I'm trying to run a code to do some web scraping in Twitter but I keep having an error that I don't manage to solve. I guess it is related to selenium webdriver, but I am not very familiar with it and I haven't found any solutions so far.
This is the code:
import pandas
import numpy
from selenium import webdriver
from selenium.webdriver.common.keys import Keys
class SeleniumClient(object):
def __init__(self):
#Initialization method.
self.chrome_options = webdriver.ChromeOptions('D:/chromedriver_win32/chromedriver', options=self.chrome_options)
self.chrome_options.add_argument('--headless')
self.chrome_options.add_argument('--no-sandbox')
self.chrome_options.add_argument('--disable-setuid-sandbox')
# you need to provide the path of chromdriver in your system
self.browser = webdriver.Chrome('C:\Program Files\Google\chromedriver.exe')
self.base_url = 'https://twitter.com/search?q='
def get_tweets(self, query):
'''
Function to fetch tweets.
'''
try:
self.browser.get(self.base_url+query)
time.sleep(2)
body = self.browser.find_element_by_tag_name('body')
for _ in range(3000):
body.send_keys(Keys.PAGE_DOWN)
time.sleep(0.3)
timeline = self.browser.find_element_by_id('timeline')

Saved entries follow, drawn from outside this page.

(** ** The search *)

Lemma region_search_spec m bits a w order fuel pos :
  is_bitmap m a w bits → 0 ≤ order ≤ 30 → bits mod 2 ^ order = 0 →
  0 ≤ pos ≤ bits → pos mod 2 ^ order = 0 → bits - pos ≤ Z.of_nat fuel →
  ∃ p, region_search fuel a bits order pos m = Done (p, m) ∧ pos ≤ p ∧
    (p = bits ∨ region_ok bits p order ∧ region_free w p order) ∧
    ∀ q, pos ≤ q < p → region_ok bits q order → ¬ region_free w q order.
Proof.
  intros B Ho Hbm. destruct (order_pow order Ho) as [Eo Hpow]. pose proof (bm_bits _ _ _ _ B) as Hb.
  assert (Hnext : ∀ p, p mod 2 ^ order = 0 → p < bits → p + 2 ^ order ≤ bits).
  { intros p Hp Hlt. pose proof (Z.div_mod p (2 ^ order) ltac:(lia)). pose proof (Z.div_mod bits (2 ^ order) ltac:(lia)).
    assert (p / 2 ^ order < bits / 2 ^ order) by nia. nia. }
  revert pos. induction fuel as [|fuel IH]; intros pos Hp Hal Hf; cbn [region_search].
  { destruct (Z.leb_spec bits pos); [|lia]. exists pos. split; [done|]. split; [lia|]. split; [left; lia|]. lia. }
  destruct (Z.leb_spec bits pos).
  { exists pos. split; [done|]. split; [lia|]. split; [left; lia|]. lia. }
  assert (R : region_ok bits pos order) by (split; auto; lia).
  destruct (reg_isfree m bits a w pos order B R) as (b & E & Hiff). run_simpl. rewrite E. cbn beta iota.
  destruct b; cbn [bool2Z Z.eqb].
  { exists pos. split; [done|]. split; [lia|]. split; [right; split; [done|by apply Hiff]|]. lia. }
  rewrite Eo, s32_small by (specialize (Hnext pos Hal); lia).
  destruct (IH (pos + 2 ^ order)) as (p & E' & Hpp & Hres & Hno).
  { specialize (Hnext pos Hal). lia. }
  { rewrite <- (Z.mul_1_l (2 ^ order)) at 1. by rewrite Z.mod_add by lia. }
  { lia. }
  exists p. split; [done|]. split; [lia|]. split; [done|]. intros q Hq Rq Hfree.
  destruct (Z.lt_ge_cases q (pos + 2 ^ order)); [|by apply (Hno q); [lia|..]].
  assert (q = pos) as ->.
  { destruct Rq as [_ _ Hqa _]. pose proof (Z.div_mod q (2 ^ order) ltac:(lia)).
    pose proof (Z.div_mod pos (2 ^ order) ltac:(lia)).
    assert (q / 2 ^ order < pos / 2 ^ order + 1) by nia.
    assert (pos / 2 ^ order ≤ q / 2 ^ order) by (apply Z.div_le_mono; lia). nia. }
  enough (false = true) by done. by apply Hiff.
Qed.

Lemma find_free_spec m bits a w order :
  is_bitmap m a w bits → 0 ≤ order ≤ 30 → bits mod 2 ^ order = 0 →
  (∃ pos w', bitmap_find_free_region a bits order m = Done (pos, <[a := w']> m) ∧
     is_bitmap (<[a := w']> m) a w' bits ∧ region_ok bits pos order ∧ region_free w pos order ∧
     (∀ q, region_ok bits q order → region_free w q order → pos ≤ q) ∧
     ∀ i, 0 ≤ i → bit w' i = bit w i || in_region pos order i) ∨
  (bitmap_find_free_region a bits order m = Done (- ENOMEM, m) ∧
     ∀ q, region_ok bits q order → ¬ region_free w q order).
Proof.
  intros B Ho Hbm. destruct (order_pow order Ho) as [Eo Hpow]. pose proof (bm_bits _ _ _ _ B) as Hb.
  destruct (region_search_spec m bits a w order (Z.to_nat bits) 0 B Ho Hbm) as (p & E & Hp & Hres & Hno);
    [lia|apply Z.mod_0_l; lia|lia|].
  unfold bitmap_find_free_region. run_simpl. rewrite E. cbn beta iota.
  destruct Hres as [->|[R Hfree]].
  - right. rewrite Z.eqb_refl. split; [done|]. intros q Rq. apply Hno; [|done]. destruct Rq. lia.
  - left. destruct (reg_alloc m bits a w p order B R) as (w' & E' & B' & Hw').
    exists p, w'. destruct (Z.eqb_spec p bits); [destruct R; lia|]. rewrite E'. split; [done|].
    split; [done|]. split; [done|]. split; [done|]. split; [|done].
    intros q Rq Hq. destruct (Z.lt_ge_cases q p) as [Hlt|]; [|done].
    exfalso. apply (Hno q); [destruct Rq; lia|done|done].
Qed.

tweet_nodes = timeline.find_elements_by_css_selector('.tweet-text')
return pd.DataFrame({'tweets': [tweet_node.text for tweet_node in tweet_nodes]})
except:
print("Selenium - An error occured while fetching tweets.")
#this next line is the one that gives the error, but it must be located in the class
selenium_client = SeleniumClient()
tweets_df = selenium_client.get_tweets('AI and Deep learning')

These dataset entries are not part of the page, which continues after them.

Lemma pos_to_ord_clear pos : ¬ (0 ≤ pos < bits ∧ bit w pos = true) →
  bitmap_pos_to_ord a pos bits m = Done (- 1, m).
Proof.
  intros Hn. destruct B as [Ha Hw Hl Hbits]. unfold bitmap_pos_to_ord.
  destruct (Z.ltb_spec pos 0); [done|]. destruct (Z.leb_spec bits pos); [done|]. cbn [orb].
  unfold test_bit. run_simpl. assert (0 ≤ pos / 32) by (apply Z.div_pos; lia).
  rewrite (rd_word m a w) by (done || (split; [lia|apply Z.div_lt_upper_bound; lia])).
  cbn beta iota. rewrite <- bit_word. destruct (bit w pos); [|done]. exfalso. apply Hn. split; [lia|done].
Qed.

(** [ord] more set bits lead from [i] to the position of the wanted ordinal. *)
Lemma pos_loop_spec fuel i ord p : 0 ≤ i → 0 ≤ p < bits → bit w p = true → (i < bits → bit w i = true) →
  i ≤ p → 0 ≤ ord → count (bit w) 0 (Z.to_nat p) = count (bit w) 0 (Z.to_nat i) + ord → ord ≤ Z.of_nat fuel →
  pos_loop fuel a bits i ord m = Done ((p, 0), m).
Proof.
  pose proof (bm_bits _ _ _ _ B) as Hb. revert i ord.
  assert (Hend : ∀ i, 0 ≤ i ≤ p → p < bits → bit w i = true →
    count (bit w) 0 (Z.to_nat p) = count (bit w) 0 (Z.to_nat i) → p = i).
  { intros i Hi Hp Hbi E. destruct (Z.eq_dec p i); [done|].
    pose proof (count_mono (bit w) (i + 1) p ltac:(lia)). rewrite count_next in * by (done || lia). lia. }
  induction fuel as [|fuel IH]; intros i ord Hi Hp Hbp Hbi Hle Ho Hc Hf; cbn [pos_loop];
    (destruct (Z.ltb_spec i bits); [|lia]); destruct (Z.ltb_spec 0 ord); cbn [andb].
  - lia.
  - assert (p = i) as -> by (apply Hend; auto; lia). by replace ord with 0 by lia.
  - run_simpl. rewrite s32_small by lia. rewrite on_next by lia. cbn beta iota.
    destruct (next_result (bit w) bits (i + 1)) as (H1 & H2 & H3); [lia|].
    set (j := next (bit w) bits (i + 1)) in *.
    assert (Hne : i ≠ p) by (intros ->; lia).
    assert (j ≤ p) by (destruct (Z.le_gt_cases j p); [done|]; rewrite H3 in Hbp by lia; done).
    apply IH; auto; try lia.
    rewrite (count_to _ (i + 1) j) by (lia || (intros; apply H3; lia)).
    rewrite count_next by (auto; lia). lia.
  - assert (p = i) as -> by (apply Hend; auto; lia). by replace ord with 0 by lia.
Qed.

This is what the error says:
AttributeError Traceback (most recent call last)
<ipython-input-5-3bd40446c1fd> in <module>
----> 1 selenium_client = SeleniumClient()

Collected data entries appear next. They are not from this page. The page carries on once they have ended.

(* ===== verification/SpinLock.v ===== *)
(** Spin locks: the macros [spin_lock], [spin_unlock] and [COND_INIT_LOCK] of
    include/dde_linux26/linux/spinlock.h.

    A Linux spin lock wraps a lock of the DDE kit.  Locks defined statically
    start with [need_init] set and are initialised by the first thread that
    uses them.  Threads interleave at every access to the lock's words; the kit
    lock is its documented behaviour: [lock] waits until it is free, [unlock]
    and [init] make it free. *)

From S2P Require Import Prelude.

(** What a thread does next; [spin_lock] up to [LEnter], [spin_unlock] from
    [UCheck] on. *)
Inductive lpc :=
| LIdle
| LCheck        (* if ((l)->need_init) *)
| LInit         (* dde_kit_spin_lock_init *)
| LClear        (* need_init = 0 *)
| LEnter        (* dde_kit_spin_lock_lock *)
| LCritical
| UCheck
| UInit
| UClear
| ULeave.       (* dde_kit_spin_lock_unlock *)

Record lsys := LSys { need_init : bool; kit_locked : bool; lthreads : list lpc }.

(** The step of a thread at [pc]: the new words and where it goes on. *)
Definition lock_step (pc : lpc) (n k : bool) : option (bool * bool * lpc) :=
  match pc with
  | LIdle => Some (n, k, LCheck)
  | LCheck => Some (n, k, if n then LInit else LEnter)
  | LInit => Some (n, false, LClear)
  | LClear => Some (false, k, LEnter)
  | LEnter => if k then None else Some (n, true, LCritical)
  | LCritical => Some (n, k, UCheck)
  | UCheck => Some (n, k, if n then UInit else ULeave)
  | UInit => Some (n, false, UClear)
  | UClear => Some (false, k, ULeave)
  | ULeave => Some (n, false, LIdle)
  end.

Inductive spin_step : lsys → lsys → Prop :=
| SpinStep n k th i pc n' k' pc' :
    th !! i = Some pc → lock_step pc n k = Some (n', k', pc') →
    spin_step (LSys n k th) (LSys n' k' (<[i := pc']> th)).

(** A thread holds the lock from entering to leaving. *)
Definition holds (pc : lpc) : bool :=
  match pc with LCritical | UCheck | UInit | UClear | ULeave => true | _ => false end.
Definition initialising (pc : lpc) : bool :=
  match pc with LInit | LClear | UInit | UClear => true | _ => false end.

Fixpoint holders (th : list lpc) : Z :=
  match th with [] => 0 | pc :: th => bool2Z (holds pc) + holders th end.

Lemma holders_insert th i pc pc' : th !! i = Some pc →
  holders (<[i := pc']> th) = holders th - bool2Z (holds pc) + bool2Z (holds pc').
Proof.
  revert i. induction th as [|q th IH]; intros [|i] H; [done|done|cbn in *; simplify_eq; lia|].
  change (<[S i := pc']> (q :: th)) with (q :: <[i := pc']> th). cbn [holders]. rewrite (IH i H). lia.
Qed.

Lemma holders_nonneg th : 0 ≤ holders th.
Proof. induction th as [|x th IH]; cbn [holders]; [lia|]. destruct (holds x); cbn [bool2Z]; lia. Qed.

Lemma holders_in th i p : th !! i = Some p → holds p = true → 1 ≤ holders th.
Proof.
  revert i. induction th as [|x th IH]; intros [|i] Hi Hp; cbn in Hi; simplify_eq; cbn [holders].
  - rewrite Hp. cbn [bool2Z]. pose proof (holders_nonneg th). lia.
  - specialize (IH i Hi Hp). destruct (holds x); cbn [bool2Z]; lia.
Qed.

Lemma holders_pair th i j p q : i ≠ j → th !! i = Some p → th !! j = Some q →
  holds p = true → holds q = true → 2 ≤ holders th.
Proof.
  revert i j. induction th as [|x th IH]; intros [|i] [|j] Hne Hi Hj Hp Hq; cbn in Hi, Hj; simplify_eq; cbn [holders].
  - rewrite Hp. cbn [bool2Z]. pose proof (holders_in th j q Hj Hq). lia.
  - rewrite Hq. cbn [bool2Z]. pose proof (holders_in th i p Hi Hp). lia.
  - specialize (IH i j ltac:(congruence) Hi Hj Hp Hq). destruct (holds x); cbn [bool2Z]; lia.
Qed.

Lemma holders_idle n : holders (replicate n LIdle) = 0.
Proof. induction n as [|n IH]; cbn [replicate holders]; [done|]. by rewrite IH. Qed.

(** An initialised lock: nobody initialises it again, and it is locked exactly
    if one thread holds it. *)
Record lock_inv (σ : lsys) : Prop := {
  li_init : need_init σ = false;
  li_none : Forall (λ pc, initialising pc = false) (lthreads σ);
  li_count : holders (lthreads σ) = bool2Z (kit_locked σ);
}.

Lemma lock_inv_step σ σ' : lock_inv σ → spin_step σ σ' → lock_inv σ'.
Proof.
  intros [Hn Hf Hc] Hst. destruct Hst as [n k th i pc n' k' pc' Hi Hs]. cbn in *. subst n.
  pose proof (Forall_lookup_1 _ _ _ _ Hf Hi) as Hpc. cbn in Hpc.
  split; cbn; [..|rewrite (holders_insert th i pc pc' Hi), Hc].
  - by destruct pc, k; simplify_eq/=.
  - apply Forall_insert; [done|]. by destruct pc, k; simplify_eq/=.
  - assert (Hle : holds pc = true → k = true).
    { intros Hh. pose proof (holders_in th i pc Hi Hh). destruct k; [done|]. cbn [bool2Z] in Hc. lia. }
    destruct pc, k; cbn in *; simplify_eq; try lia; try done; by specialize (Hle eq_refl).
Qed.

(** A spin lock that is initialised before it is used excludes: in every
    interleaving of any number of threads at most one of them is between
    [spin_lock] and the end of [spin_unlock].  A statically defined lock, which
    its first users initialise, does not exclude: two threads can be in the
    critical section together. *)
Theorem spin_lock_exclusion (n : nat) (σ : lsys) (i j : nat) (p q : lpc) :
  (rtc spin_step (LSys false false (replicate n LIdle)) σ →
   lthreads σ !! i = Some p → lthreads σ !! j = Some q → holds p = true → holds q = true → i = j) ∧
  rtc spin_step (LSys true false [LIdle; LIdle]) (LSys false true [LCritical; LCritical]).
Proof.
  split.
  - intros Hr Hi Hj Hp Hq. destruct (decide (i = j)) as [|Hne]; [done|]. exfalso.
    assert (HI : lock_inv σ).
    { assert (H0 : lock_inv (LSys false false (replicate n LIdle))).
      { split; cbn; [done|by apply list.Forall_replicate|apply holders_idle]. }
      clear Hi Hj Hp Hq. revert H0. induction Hr; eauto using lock_inv_step. }
    pose proof (holders_pair _ _ _ _ _ Hne Hi Hj Hp Hq). rewrite (li_count σ HI) in *.
    destruct (kit_locked σ); cbn in *; lia.
  - eapply rtc_l; [eapply (SpinStep _ _ _ 0); reflexivity|]. eapply rtc_l; [eapply (SpinStep _ _ _ 0); reflexivity|].
    eapply rtc_l; [eapply (SpinStep _ _ _ 1); reflexivity|]. eapply rtc_l; [eapply (SpinStep _ _ _ 1); reflexivity|].
    do 3 (eapply rtc_l; [eapply (SpinStep _ _ _ 0); reflexivity|]).
    do 3 (eapply rtc_l; [eapply (SpinStep _ _ _ 1); reflexivity|]). cbn. apply rtc_refl.
Qed.

Lemma spin_lock_exclusion_witness : 0%nat = 0%nat ∧
  rtc spin_step (LSys true false [LIdle; LIdle]) (LSys false true [LCritical; LCritical]).
Proof.
  destruct (spin_lock_exclusion 1 (LSys false true [LCritical]) 0 0 LCritical LCritical) as [H1 H2].
  split; [|exact H2]. apply H1; try reflexivity.
  do 3 (eapply rtc_l; [eapply (SpinStep _ _ _ 0); reflexivity|]). cbn. apply rtc_refl.
Defined.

2 #tweets_df = selenium_client.get_tweets('AI and Deep learning')
<ipython-input-3-f0c81bf234aa> in __init__(self)
4 def __init__(self):
5 #Initialization method.
----> 6 self.chrome_options = webdriver.ChromeOptions('D:/chromedriver_win32/chromedriver', options=self.chrome_options)
7 self.chrome_options.add_argument('--headless')
8 self.chrome_options.add_argument('--no-sandbox')
AttributeError: 'SeleniumClient' object has no attribute 'chrome_options'